──今年の8月で音楽活動5周年を迎えますがどんな心境ですか?
「まず、“ここまで続けてこれたのがすごいなぁ”っていうのが一番の感想ですね。7年前くらいに漠然と上京してきてからずっと、頭の片隅には“いつまで続けられるのかな?”っていうのがあって。楽曲を制作したり、ライブに出演したりする日々の中で、“何年やれるのかな?”ってずっと思っていました。ここ2〜3年はリリースもたくさんさせていただいているんですけど、“ここまでやれたのがすごいなぁ”って思います」
──“そんなに長く続けられないのではないのかな?“と思っていたんですか?
「18歳の時に上京して、すぐにコロナ禍になったんですね。コロナ禍になる前にライブで歌わせていただく機会はあったんですけど、ゼロに等しいぐらいの期間が1年以上あって…。その当時はライブもなくて、どういうふうに音楽を届ける機会を得ればいいのかわからなかったですし、“どうなるのかな?”って不安が大きかったです。ずっと泣いていました…」
──何に対する涙でしたか?
「なんて言ったらいいんだろう?…自分の不甲斐なさに対する涙なのかな? 曲を作って録音して…スタジオ帰りにも泣いていましたし、次の朝に聴いて、自分で絶望していました。その繰り返しだったんですけど、ありがたいことに当時のマネージャーやディレクターさんにすごく恵まれていて救われました。当時の自分は、本当に“みんな、敵だ!”って思っていたんですよ」
──あはははは。尖っていますね。
「だから、誰とも目を合わせないっていう(笑)。すごく内向的だったので、そのお二人の存在は大きかったです。“音楽になりそうなちょっとしたピースを吸い取ってくださっていたなぁ“っていう思いがあります。”本当にいろいろあったなぁ“っていう感じです」

──最新アルバム『awkwardness(アークワードネス)』にはそんな5年間の歩みを振り返るような楽曲が収録されていますね。

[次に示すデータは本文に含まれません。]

(* ===== verification/WorkLoop.v ===== *)
(** * The leader's worker as a process (src/committee/worker.go: newWorker,
    start, stop, close, newWorkLoop; committee.go: Close, NewBlockGenerated;
    multisign.go: initMultiSign; src/node/node.go: RunPbft)

    [Worker] has what a block contains; here is when blocks are made.  The
    goroutine of [newWorkLoop], the goroutine that calls [close] and the rest
    of the program share two channels of capacity one, a timer and two flags.
    Every access to one of these is a step of a transition system. *)
From S2P Require Import Prelude.

(** Where the worker's goroutine is: at the [select] of its loop; in
    [commit], waiting for the shard's answer, for the committee in [RunPbft]
    or about to put the exit token back, sending the block on; in
    [initMultiSign], or about to put the token back; in [NewBlockGenerated],
    before and after its send on [exitCh]; about to reset the timer; gone. *)
Inductive wpc :=
  | WSelect | WState | WPbft | WPbftBack | WSend (agreed : bool) | WSign | WSignBack
  | WNotify | WReconf | WReset | WDone.
#[global] Instance wpc_eq_dec : EqDecision wpc.
Proof. solve_decision. Defined.
(** The goroutine that closes the worker: not yet; [stop] is done; the token
    is sent and it waits for the loop to end; back. *)
Inductive cpc := CIdle | CStop | CWait | CDone.
#[global] Instance cpc_eq_dec : EqDecision cpc.
Proof. solve_decision. Defined.

Record loop_state := mkW {
  pc : wpc;
  closer : cpc;
  running : bool;
  startCh : bool;
  exitCh : bool;
  (** the timer runs; its channel has a tick *)
  armed : bool;
  tick : bool;
  to_reconfig : bool;
  (** the committee agreed on the block; enough members signed the beacon *)
  agreed : bool;
  signed : bool;
  start_called : bool;
  (** blocks begun, and blocks sent to the shard, with whether the committee
      had agreed *)
  begun : nat;
  sent : list bool
}.

(** [newWorker]; the initial tick of the timer is discarded. *)
Definition newWorker (recommit : Z) : go loop_state :=
  if bool_decide (recommit < 3)%Z then Halt (LogError "recommit interval too short")
  else Ret (mkW WSelect CIdle false false false false false false false false false 0 []).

「このアルバムを制作する前から、“5周年”という話をしていました。このアルバムが大きなターニングポイントになりますし、“なってくれればいいな”と思っていたんです。デビューミニアルバム『無垢』(2020年8月リリース)やミニアルバム『世存』(2021年12月リリース)の頃からたくさんのことを吸収して、いろんなものを見て…。改めて、ここからまた、“自分から生まれる曲が変わっていくこと“を表現したいという想いでした」
──デビューミニアルバム『無垢』をリリースしたのは、Ranさんが二十歳になる直前、19歳の時ですね。
「10代の頃はいろいろ思い悩んだりとか、“不安を抱えていたんだな“って思います。悪い言い方をすれば、1つの出来事を捉え過ぎていました。今、振り返ってみると、そう思いますけど、本当にその当時に思っていた感情を赤裸々に表現している1枚だと思います」
──約1年半後に1stアルバム『世存』をリリースしています。“世存”と書いて“セゾン”と読む…“セゾン”には季節という意味もありますし、いいタイトルですよね。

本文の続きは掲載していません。